- Description of the task -
The stretch from the line with "Definition UMTSIRI_CONTENTS_IMEI : Z := 3." through the line with "Definition UMTSIRI_CONTENTS_GPRS_CORRELATION : Z" in the records below: write it out exactly, and nothing else.

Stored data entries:
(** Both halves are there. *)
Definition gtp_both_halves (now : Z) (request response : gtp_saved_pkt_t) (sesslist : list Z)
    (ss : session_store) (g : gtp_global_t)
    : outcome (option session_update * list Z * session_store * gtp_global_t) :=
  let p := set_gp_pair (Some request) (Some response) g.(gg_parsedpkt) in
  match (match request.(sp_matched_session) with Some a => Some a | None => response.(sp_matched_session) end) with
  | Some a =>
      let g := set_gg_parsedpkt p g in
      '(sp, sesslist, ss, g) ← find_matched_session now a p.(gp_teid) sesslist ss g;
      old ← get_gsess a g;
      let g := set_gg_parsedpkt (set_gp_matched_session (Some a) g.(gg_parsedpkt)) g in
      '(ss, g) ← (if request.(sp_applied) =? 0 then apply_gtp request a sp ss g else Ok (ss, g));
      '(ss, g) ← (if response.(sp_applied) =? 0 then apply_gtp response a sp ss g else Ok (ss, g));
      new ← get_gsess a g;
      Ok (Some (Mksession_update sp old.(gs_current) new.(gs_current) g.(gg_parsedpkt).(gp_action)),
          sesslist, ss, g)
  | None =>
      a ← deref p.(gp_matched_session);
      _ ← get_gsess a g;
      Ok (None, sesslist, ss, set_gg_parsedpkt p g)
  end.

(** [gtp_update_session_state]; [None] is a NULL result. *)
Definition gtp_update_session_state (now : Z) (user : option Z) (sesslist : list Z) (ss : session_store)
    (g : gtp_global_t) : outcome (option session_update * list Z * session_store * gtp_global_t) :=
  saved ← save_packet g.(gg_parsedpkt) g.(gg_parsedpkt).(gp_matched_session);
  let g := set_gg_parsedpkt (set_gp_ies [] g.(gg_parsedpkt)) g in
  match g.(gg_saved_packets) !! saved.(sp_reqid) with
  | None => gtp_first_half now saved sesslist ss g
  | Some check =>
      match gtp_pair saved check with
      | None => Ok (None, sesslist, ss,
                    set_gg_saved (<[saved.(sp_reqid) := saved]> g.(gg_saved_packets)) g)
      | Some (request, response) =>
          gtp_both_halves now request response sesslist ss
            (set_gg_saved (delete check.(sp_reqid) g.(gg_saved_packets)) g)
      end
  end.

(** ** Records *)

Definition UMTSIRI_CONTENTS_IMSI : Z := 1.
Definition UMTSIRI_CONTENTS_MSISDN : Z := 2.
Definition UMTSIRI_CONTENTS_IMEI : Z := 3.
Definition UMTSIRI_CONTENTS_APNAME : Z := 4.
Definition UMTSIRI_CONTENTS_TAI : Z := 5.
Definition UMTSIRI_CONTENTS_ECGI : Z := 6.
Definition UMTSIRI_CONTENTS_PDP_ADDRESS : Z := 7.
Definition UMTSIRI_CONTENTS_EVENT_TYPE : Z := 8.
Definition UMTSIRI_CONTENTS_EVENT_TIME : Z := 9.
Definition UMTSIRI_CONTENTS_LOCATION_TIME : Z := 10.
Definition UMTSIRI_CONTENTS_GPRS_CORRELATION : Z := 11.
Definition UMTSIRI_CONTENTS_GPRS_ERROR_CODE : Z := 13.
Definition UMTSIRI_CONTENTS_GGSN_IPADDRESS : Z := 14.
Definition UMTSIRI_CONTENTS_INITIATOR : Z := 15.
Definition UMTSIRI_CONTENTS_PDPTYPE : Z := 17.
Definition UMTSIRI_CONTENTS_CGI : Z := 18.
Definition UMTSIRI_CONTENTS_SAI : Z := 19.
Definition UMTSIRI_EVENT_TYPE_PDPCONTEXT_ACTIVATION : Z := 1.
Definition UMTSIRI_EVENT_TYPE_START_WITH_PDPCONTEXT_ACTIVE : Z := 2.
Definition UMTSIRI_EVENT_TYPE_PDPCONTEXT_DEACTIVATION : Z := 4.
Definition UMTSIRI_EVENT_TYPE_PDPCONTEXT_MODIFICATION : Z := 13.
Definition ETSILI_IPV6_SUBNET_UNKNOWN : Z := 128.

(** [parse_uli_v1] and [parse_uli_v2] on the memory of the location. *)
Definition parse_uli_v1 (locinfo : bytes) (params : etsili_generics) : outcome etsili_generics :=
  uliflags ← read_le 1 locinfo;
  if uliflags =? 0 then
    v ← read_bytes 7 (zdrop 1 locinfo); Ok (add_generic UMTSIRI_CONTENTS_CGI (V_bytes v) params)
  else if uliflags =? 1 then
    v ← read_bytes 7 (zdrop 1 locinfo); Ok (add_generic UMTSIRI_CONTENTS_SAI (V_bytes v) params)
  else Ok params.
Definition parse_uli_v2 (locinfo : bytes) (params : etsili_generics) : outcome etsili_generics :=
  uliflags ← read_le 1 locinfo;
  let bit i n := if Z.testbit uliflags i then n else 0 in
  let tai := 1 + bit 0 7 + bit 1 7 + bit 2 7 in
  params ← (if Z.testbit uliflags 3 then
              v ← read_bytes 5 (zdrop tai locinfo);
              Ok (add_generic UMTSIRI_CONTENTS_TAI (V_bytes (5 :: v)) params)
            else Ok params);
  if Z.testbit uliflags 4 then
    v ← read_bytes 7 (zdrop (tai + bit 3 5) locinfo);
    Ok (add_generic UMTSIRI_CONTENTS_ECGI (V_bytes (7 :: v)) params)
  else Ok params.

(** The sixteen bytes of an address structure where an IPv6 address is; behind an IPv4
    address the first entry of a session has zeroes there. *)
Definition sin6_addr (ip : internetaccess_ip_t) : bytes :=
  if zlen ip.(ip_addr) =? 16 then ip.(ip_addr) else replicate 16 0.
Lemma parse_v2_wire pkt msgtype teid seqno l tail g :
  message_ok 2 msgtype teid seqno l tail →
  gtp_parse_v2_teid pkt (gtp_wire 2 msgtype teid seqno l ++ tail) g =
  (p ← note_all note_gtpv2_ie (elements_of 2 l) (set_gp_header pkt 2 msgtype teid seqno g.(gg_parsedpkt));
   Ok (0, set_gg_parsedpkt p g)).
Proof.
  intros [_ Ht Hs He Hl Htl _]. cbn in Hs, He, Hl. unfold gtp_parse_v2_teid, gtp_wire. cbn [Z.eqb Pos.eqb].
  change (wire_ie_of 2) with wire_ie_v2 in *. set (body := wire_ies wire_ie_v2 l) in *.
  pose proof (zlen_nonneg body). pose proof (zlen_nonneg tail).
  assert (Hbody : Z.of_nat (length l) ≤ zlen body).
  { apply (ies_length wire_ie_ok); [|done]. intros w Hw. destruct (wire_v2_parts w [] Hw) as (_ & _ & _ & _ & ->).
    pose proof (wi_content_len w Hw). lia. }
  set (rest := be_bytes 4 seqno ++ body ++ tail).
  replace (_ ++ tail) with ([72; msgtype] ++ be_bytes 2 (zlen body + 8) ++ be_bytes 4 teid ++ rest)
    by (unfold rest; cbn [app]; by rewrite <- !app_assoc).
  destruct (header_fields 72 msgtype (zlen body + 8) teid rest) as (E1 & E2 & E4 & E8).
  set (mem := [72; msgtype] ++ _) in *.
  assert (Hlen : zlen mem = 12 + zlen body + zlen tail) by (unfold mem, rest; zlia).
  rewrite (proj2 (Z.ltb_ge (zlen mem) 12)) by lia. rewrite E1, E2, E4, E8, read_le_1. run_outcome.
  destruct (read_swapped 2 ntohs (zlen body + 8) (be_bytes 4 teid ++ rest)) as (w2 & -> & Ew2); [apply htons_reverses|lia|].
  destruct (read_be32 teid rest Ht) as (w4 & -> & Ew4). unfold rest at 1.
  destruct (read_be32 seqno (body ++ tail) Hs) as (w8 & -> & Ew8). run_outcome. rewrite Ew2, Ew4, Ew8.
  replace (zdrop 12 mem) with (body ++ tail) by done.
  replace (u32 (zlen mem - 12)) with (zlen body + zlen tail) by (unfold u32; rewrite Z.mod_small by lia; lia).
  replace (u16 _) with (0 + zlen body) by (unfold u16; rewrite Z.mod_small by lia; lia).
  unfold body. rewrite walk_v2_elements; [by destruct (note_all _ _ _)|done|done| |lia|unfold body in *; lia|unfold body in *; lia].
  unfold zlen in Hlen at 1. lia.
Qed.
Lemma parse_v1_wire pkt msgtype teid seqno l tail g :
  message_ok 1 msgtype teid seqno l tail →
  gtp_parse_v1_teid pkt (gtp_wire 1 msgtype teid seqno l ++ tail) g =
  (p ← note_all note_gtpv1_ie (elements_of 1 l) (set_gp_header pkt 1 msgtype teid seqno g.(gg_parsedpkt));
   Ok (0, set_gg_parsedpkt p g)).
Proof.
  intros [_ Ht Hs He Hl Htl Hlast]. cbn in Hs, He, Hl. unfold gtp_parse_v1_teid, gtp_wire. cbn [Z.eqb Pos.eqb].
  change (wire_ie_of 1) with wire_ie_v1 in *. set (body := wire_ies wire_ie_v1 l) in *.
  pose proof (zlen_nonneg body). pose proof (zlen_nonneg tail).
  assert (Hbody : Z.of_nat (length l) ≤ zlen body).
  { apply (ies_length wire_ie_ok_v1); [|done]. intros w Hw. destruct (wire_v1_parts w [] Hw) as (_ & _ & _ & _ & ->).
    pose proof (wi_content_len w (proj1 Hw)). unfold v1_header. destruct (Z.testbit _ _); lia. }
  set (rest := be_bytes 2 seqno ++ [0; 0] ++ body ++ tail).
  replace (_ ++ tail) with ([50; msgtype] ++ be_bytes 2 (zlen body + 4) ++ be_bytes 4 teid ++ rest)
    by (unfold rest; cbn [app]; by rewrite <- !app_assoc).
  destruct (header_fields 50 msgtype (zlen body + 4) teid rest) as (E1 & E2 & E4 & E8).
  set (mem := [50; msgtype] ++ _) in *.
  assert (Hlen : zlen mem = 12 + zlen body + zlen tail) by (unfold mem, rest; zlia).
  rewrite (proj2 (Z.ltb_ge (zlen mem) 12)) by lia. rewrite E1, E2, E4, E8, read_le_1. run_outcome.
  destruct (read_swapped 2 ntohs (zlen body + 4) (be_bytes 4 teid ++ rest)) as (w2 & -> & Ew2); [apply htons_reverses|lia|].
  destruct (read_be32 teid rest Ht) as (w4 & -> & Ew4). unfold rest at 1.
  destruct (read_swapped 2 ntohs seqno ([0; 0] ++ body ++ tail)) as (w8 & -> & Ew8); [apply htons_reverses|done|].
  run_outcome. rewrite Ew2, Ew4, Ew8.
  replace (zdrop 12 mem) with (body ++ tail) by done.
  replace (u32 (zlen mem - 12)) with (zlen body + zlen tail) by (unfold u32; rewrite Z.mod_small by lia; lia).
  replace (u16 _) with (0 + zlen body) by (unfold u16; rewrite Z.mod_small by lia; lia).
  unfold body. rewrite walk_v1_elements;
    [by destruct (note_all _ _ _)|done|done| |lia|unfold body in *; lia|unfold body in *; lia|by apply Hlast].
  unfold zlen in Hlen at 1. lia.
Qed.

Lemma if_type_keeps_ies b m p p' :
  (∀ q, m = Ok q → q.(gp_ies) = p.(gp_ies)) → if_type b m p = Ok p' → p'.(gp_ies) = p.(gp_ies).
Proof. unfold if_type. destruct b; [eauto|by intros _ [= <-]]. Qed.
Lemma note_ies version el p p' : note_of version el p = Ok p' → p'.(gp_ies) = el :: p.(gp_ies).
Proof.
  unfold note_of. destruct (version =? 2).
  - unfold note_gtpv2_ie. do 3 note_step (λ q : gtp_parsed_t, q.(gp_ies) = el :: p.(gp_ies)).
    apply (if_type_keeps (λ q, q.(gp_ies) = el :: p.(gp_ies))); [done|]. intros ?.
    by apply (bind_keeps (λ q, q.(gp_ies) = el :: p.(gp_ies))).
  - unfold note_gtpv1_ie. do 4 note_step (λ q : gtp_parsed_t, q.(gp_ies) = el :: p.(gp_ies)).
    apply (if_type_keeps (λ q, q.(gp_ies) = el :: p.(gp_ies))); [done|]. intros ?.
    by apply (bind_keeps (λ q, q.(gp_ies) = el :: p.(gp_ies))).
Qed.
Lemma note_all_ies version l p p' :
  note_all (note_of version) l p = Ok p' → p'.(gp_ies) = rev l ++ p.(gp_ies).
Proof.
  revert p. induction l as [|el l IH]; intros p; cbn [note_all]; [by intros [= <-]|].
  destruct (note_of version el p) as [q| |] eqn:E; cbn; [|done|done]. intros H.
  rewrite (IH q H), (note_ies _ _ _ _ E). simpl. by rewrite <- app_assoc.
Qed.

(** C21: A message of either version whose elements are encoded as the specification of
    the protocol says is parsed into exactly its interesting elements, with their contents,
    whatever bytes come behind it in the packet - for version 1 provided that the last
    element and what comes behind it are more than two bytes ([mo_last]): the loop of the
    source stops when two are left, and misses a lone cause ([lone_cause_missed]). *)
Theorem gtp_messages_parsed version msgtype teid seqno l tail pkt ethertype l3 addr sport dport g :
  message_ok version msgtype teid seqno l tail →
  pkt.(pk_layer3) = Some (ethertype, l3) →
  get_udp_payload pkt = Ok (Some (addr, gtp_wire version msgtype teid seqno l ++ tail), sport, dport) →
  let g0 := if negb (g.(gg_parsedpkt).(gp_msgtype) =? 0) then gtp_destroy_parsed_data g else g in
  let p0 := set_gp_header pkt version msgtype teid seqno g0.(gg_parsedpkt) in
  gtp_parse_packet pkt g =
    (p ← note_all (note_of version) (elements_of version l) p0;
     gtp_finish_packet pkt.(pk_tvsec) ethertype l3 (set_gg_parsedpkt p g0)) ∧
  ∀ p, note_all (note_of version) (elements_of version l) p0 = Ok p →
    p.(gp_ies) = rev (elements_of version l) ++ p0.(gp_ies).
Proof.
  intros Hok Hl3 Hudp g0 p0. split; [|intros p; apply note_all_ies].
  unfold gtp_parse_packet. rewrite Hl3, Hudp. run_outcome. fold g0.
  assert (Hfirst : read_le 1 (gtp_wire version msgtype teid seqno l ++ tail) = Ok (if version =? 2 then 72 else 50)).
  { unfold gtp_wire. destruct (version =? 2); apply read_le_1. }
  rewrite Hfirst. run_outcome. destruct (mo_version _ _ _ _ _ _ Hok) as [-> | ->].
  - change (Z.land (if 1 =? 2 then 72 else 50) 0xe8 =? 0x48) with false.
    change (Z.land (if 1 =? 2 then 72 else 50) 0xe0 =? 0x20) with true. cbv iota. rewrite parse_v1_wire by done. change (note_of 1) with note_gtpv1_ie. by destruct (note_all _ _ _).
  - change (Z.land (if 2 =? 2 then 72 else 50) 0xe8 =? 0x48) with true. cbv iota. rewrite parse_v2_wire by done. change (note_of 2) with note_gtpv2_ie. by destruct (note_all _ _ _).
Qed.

- Solution -
Definition UMTSIRI_CONTENTS_IMEI : Z := 3.
Definition UMTSIRI_CONTENTS_APNAME : Z := 4.
Definition UMTSIRI_CONTENTS_TAI : Z := 5.
Definition UMTSIRI_CONTENTS_ECGI : Z := 6.
Definition UMTSIRI_CONTENTS_PDP_ADDRESS : Z := 7.
Definition UMTSIRI_CONTENTS_EVENT_TYPE : Z := 8.
Definition UMTSIRI_CONTENTS_EVENT_TIME : Z := 9.
Definition UMTSIRI_CONTENTS_LOCATION_TIME : Z := 10.
Definition UMTSIRI_CONTENTS_GPRS_CORRELATION : Z := 11.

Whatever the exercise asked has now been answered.